When his former chief of staff, Donald Regan, disclosed that Nancy Reagan had consulted an astrologer for advice on her husband’s travel schedule, the president remained in denial:

“The press have a new one thanks to Don Regan’s book. We make decisions on the basis of going to Astrologers. The media are behaving like kids with a new toy – never mind that there is no truth to it.”

The diaries, which have been stored at the Reagan Presidential Library in Simi Valley, Calif., cover the gamut of his presidency, from arms-control negotiations to the Challenger disaster to his meetings with Hollywood figures. Reagan drew on the diaries in writing his 1990 autobiography.

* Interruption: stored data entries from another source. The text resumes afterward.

Lemma start_memory_wp A name kernel_end init kb line l rs c : arch_ok A →
  0 ≤ kernel_end → kernel_end + 4096 + HEAP_BYTES + 4096 ≤ 2 ^ 32 → 2 ^ 32 ≤ 2 ^ wbits A → line = Some l →
  wp init (λ r s, r = kb ∧ fresh A s ∧ ∀ f, 0 ≤ f < max_frames A → free A s f = usable rs kernel_end f) (c_pmm c) →
  wp (start_memory A name kernel_end init line) (λ _ c', ∃ s,
    c' = Cpu (c_gdt c) (c_idt c) (c_if c) (c_clock c) s (BootInfo name l kb (page_up kernel_end) HEAP_BYTES) (c_hw c) ∧
    frames_above A rs (page_up kernel_end + HEAP_BYTES) s) c.
Proof.
  intros HA Hk Hk2 HA32 -> Hinit. unfold start_memory. pose proof (page_up_bound kernel_end). unfold HEAP_BYTES in *.
  apply wp_bind, on_pmm_wp. eapply wp_mono; [exact Hinit|]. intros r s (-> & Hf & Hu). cbv beta.
  apply wp_bind, wp_modify. apply wp_bind. eapply wp_lift; [done|]. apply wp_bind, wp_modify.
  rewrite page_up_mask by lia. cbv zeta. rewrite (u32_small (page_up _ + _)) by lia. apply wp_bind, on_pmm_wp. eapply wp_mono.
  { apply (reserve_heap_wp A rs kernel_end); [done|exact Hf|exact Hu|done|done|done]. }
  intros [] s2 Hs2. apply wp_modify. exists s2. split; [done|exact Hs2].
Qed.
End proof.

(** The loader's tags end, so the search for the command line does. *)
Lemma cmdline_tag_total mem tag ts : tags_at mem tag ts → ∀ fuel, (length ts < fuel)%nat →
  is_Some (Amd64.cmdline_tag mem fuel tag).
Proof.
  induction 1 as [tag Et|tag size es ts Et Es _ _ IH|tag type size ts Et Hne _ Es _ IH];
    intros [|fuel] Hf; cbn [length] in Hf; try lia; cbn [Amd64.cmdline_tag]; rewrite Et; cbn [mbind option_bind].
  - by eexists.
  - change (X86_64.MB2_TAG_MMAP =? _) with false. change (X86_64.MB2_TAG_MMAP =? Amd64.MB2_TAG_CMDLINE) with false.
    cbv iota. rewrite Es. apply IH. lia.
  - rewrite (proj2 (Z.eqb_neq _ _)) by done. case_if; [by eexists|]. rewrite Es. apply IH. lia.
Qed.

In the excerpts released Tuesday, Reagan recounted his March 30, 1981, shooting by John Hinckley in a just-the-facts, “Dragnet” style: “I walked into the emergency room and was hoisted onto a cart where I was stripped of my clothes. It was then we learned I’d been shot and had a bullet in my lung.

“Getting shot hurts.”

During the first-year negotiations over his tax cut plan, Reagan wrote that congressional Democrats had made a counterproposal: “They want to include a reduction of the inc. tax rate on unearned income from 70% to the 50% top rate on earned inc. We wanted that in the 1st place but were sure they’d attack us as favoring the rich. … I’ll hail it as a great bipartisan solution. H – l! It’s more than I thought we could get.” Reagan never spelled out even mild curse words.

Reagan got his tax package. But when Democrats balked during budget negotiations the following year, Reagan wrote that if he couldn’t get a deal, “then I take to the air (TV) and there will be blood on the floor.” Two weeks later, he complained: “The Demos. are screaming and lying like bandits charging us with cutting Soc. Security – we aren’t touching Soc. Security.”

Reagan often took umbrage at media coverage. When the Washington Post’s Bob Woodward published a hospital-bed interview with William Casey after the CIA director’s death, Reagan wrote: “He’s a liar & he lied about what Casey is supposed to have thought of me.”

Emotion comes through strongly in some entries, with Reagan sometimes describing “a lump in my throat.”

After the 1981 assassination of Egyptian leader Anwar Sadat, whom Reagan had found to be “truly a great man,” he directed his ire at Libyan leader Moammar Gadhafi: “I’m trying not to feel hatred for those who did this foul deed but I can’t make it. Qaddafi gloating on TV, his people jubilantly celebrating in the streets. He is beneath contempt.”

By contrast, Reagan passively recorded his reaction to a 1986 staff meeting in which he was told that White House aide Oliver North, national security adviser John Poindexter and other officials were involved in a scheme to divert money from U.S. arms sales to Iran to the Nicaraguan rebels backed by the administration. “North didn’t tell me about this. Worst of all John (Poindexter) found out about it & didn’t tell me. This may call for resignations.”